Quando alguém se contenta em ser menos do que deveria, torna-se menos capaz de mudar na verdade, e em profundidade. E é porque em Ewu somos imperfeitos, que devemos antes de mais nada, segundo meu sentido espiritual, tocar com o dedo as nossas imperfeições, reconhecer nossas zonas de sombra, dar-lhe um nome, e pô-las na luz, oferecendo-as a Deus no tipo de vida que levamos. Procuramos Deus, o Pai de Jesus, é evidente. O que significa que se procuramos uma comunidade de monges perfeitos, é melhor não entrar em Ewu, mas apesar de tudo, você corre o risco de descobrir aí santos.

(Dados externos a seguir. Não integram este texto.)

(** * Motorola S-record decoder: shallow embedding of [srec.go] and [bytes.go]

    The Go package [srec] reads an S-record file line by line, keeps the
    S1/S2/S3 data records, and materialises them into one padded byte
    buffer that can afterwards be read ([Bytes]) and patched ([SetBytes]).

    Conventions of the embedding.
    - [uint32] and [byte] values are integers in [Z]; every conversion and
      every wrapping operation of the source is written out ([u32], [byte]).
      Go's [int] is the 64-bit one, so [int(x)] of a [uint32] is [x].
    - A Go call returns a value, returns a non-nil [error], or stops with a
      run-time panic; the three outcomes are the constructors of [result].
    - Methods with a pointer receiver take the receiver and give it back
      next to the outcome, so what a failed call leaves behind is visible.
    - [bufio.Scanner] is outside the embedding: [ParseFile] takes the list
      of lines the scanner yields.
    - Lines are ASCII, as the S-record format has them, so one character of
      a line is one byte and [strings.Split(line, "")] yields one string per
      byte.
    - The repository holds two revisions of the parser. The embedding
      follows [srec.go], whose [ParseFile] returns an [error]; [bytes.go]
      repeats its [Bytes] and [SetBytes]. The scanning loop of the older
      revision, which returns nothing, is in [Module Legacy]. *)

From Stdlib Require Import ZArith String Ascii Bool Lia.
From stdpp Require Import base numbers strings list.

#[local] Open Scope string_scope.
#[local] Open Scope list_scope.
#[local] Open Scope Z_scope.

(** ** Outcomes of a call *)

Inductive error : Type :=
| ErrSyntax (num : string)        (* strconv.NumError with strconv.ErrSyntax *)
| ErrRange (num : string)         (* strconv.NumError with strconv.ErrRange *)
| ErrNotSrectype (srectype : string)  (* "%s is not srectype." *)
| ErrEmpty                        (* "byte data is empty. ..." *)
| ErrNotAscending                 (* "Address is not acending order." *)
| ErrOutOfRange (addr : Z).       (* "data address 0x%08X is out of srec range." *)

Inductive panic : Type :=
| SliceBounds                     (* slice bounds out of range *)
| IndexOutOfRange.                (* index out of range *)

Inductive result (A : Type) : Type :=
| Ok (a : A)
| Err (e : error)
| Panic (p : panic).

Arguments Ok {A} a.
Arguments Err {A} e.
Arguments Panic {A} p.

Definition bind {A B : Type} (r : result A) (k : A -> result B) : result B :=
  match r with
  | Ok a => k a
  | Err e => Err e
  | Panic p => Panic p
  end.

Notation "x <-- r ;; k" := (bind r (fun x => k))
  (at level 100, r at next level, right associativity).

(** ** Machine integers *)

Definition u32 (z : Z) : Z := z mod 2 ^ 32.
Definition u64 (z : Z) : Z := z mod 2 ^ 64.
Definition byte (z : Z) : Z := z mod 2 ^ 8.

(** ** Strings and slices *)

(** [strings.Split(s, sep)] with the empty separator: one string per
    character. *)
Fixpoint explode (s : string) : list string :=
  match s with
  | EmptyString => []
  | String c s' => String c EmptyString :: explode s'
  end.

Definition Split (s sep : string) : list string :=
  match sep with
  | EmptyString => explode s
  | _ => [s]   (* not used by the package: every call passes the empty separator *)
  end.

(** [strings.Join(elems, sep)]. *)
Definition Join (elems : list string) (sep : string) : string :=
  String.concat sep elems.

(** The slice expression [sl[lo:hi]]: the bounds are checked against the
    capacity, which for the result of [strings.Split] is its length. *)
Definition slice {A : Type} (sl : list A) (lo hi : Z) : result (list A) :=
  if (0 <=? lo) && (lo <=? hi) && (hi <=? Z.of_nat (length sl))
  then Ok (take (Z.to_nat (hi - lo)) (drop (Z.to_nat lo) sl))
  else Panic SliceBounds.

(** The indexed store [a[idx] = v]. *)
Definition store (a : list Z) (idx : Z) (v : Z) : result (list Z) :=
  if (0 <=? idx) && (idx <? Z.of_nat (length a))
  then Ok (<[Z.to_nat idx := v]> a)
  else Panic IndexOutOfRange.

(** ** strconv.ParseUint, for an explicit base in 2..36 *)

Definition lower (c : Z) : Z := Z.lor c 32.   (* c | ('x' - 'X') *)

Definition digitVal (c : ascii) : option Z :=
  let n := Z.of_nat (nat_of_ascii c) in
  if (48 <=? n) && (n <=? 57) then Some (n - 48)
  else if (97 <=? lower n) && (lower n <=? 122) then Some (lower n - 97 + 10)
  else None.

Fixpoint ParseUint_loop (s0 : string) (base cutoff maxVal : Z)
    (cs : string) (n : Z) : result Z :=
  match cs with
  | EmptyString => Ok n
  | String c cs' =>
      match digitVal c with
      | None => Err (ErrSyntax s0)
      | Some d =>
          if d >=? base then Err (ErrSyntax s0)
          else if n >=? cutoff then Err (ErrRange s0)
          else
            let n := u64 (n * base) in
            let n1 := u64 (n + d) in
            if (n1 <? n) || (n1 >? maxVal) then Err (ErrRange s0)
            else ParseUint_loop s0 base cutoff maxVal cs' n1
      end
  end.

Definition ParseUint (s : string) (base bitSize : Z) : result Z :=
  match s with
  | EmptyString => Err (ErrSyntax s)
  | _ =>
      let cutoff := (2 ^ 64 - 1) / base + 1 in
      let maxVal := 2 ^ bitSize - 1 in
      ParseUint_loop s base cutoff maxVal s 0
  end.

Por fim, não digo isto porque sou membro da comunidade, mas porque constato o seguinte: os irmãos de Ewu estão a caminho do centro, ou seja do coração, o centro de uma vida verdadeiramente vivida em Deus. Alguns passam ainda certas crises, como é normal em todo grupo humano, mas se continuarem a viver sua vida diária e sua experiência, com toda a simplicidade e espontaneidade consciente, farão vibrar a corda da nota que Deus, o Absoluto, está cantando, e o que eles são fará ressoar perfeitamente uma harmonia com o que é o grande Corpo de Cristo. Nós rezamos para atingir esse cume, para que o Cristo seja glorificado em tudo e que “possa nos levar todos juntos para a vida eterna” (RB 72,12).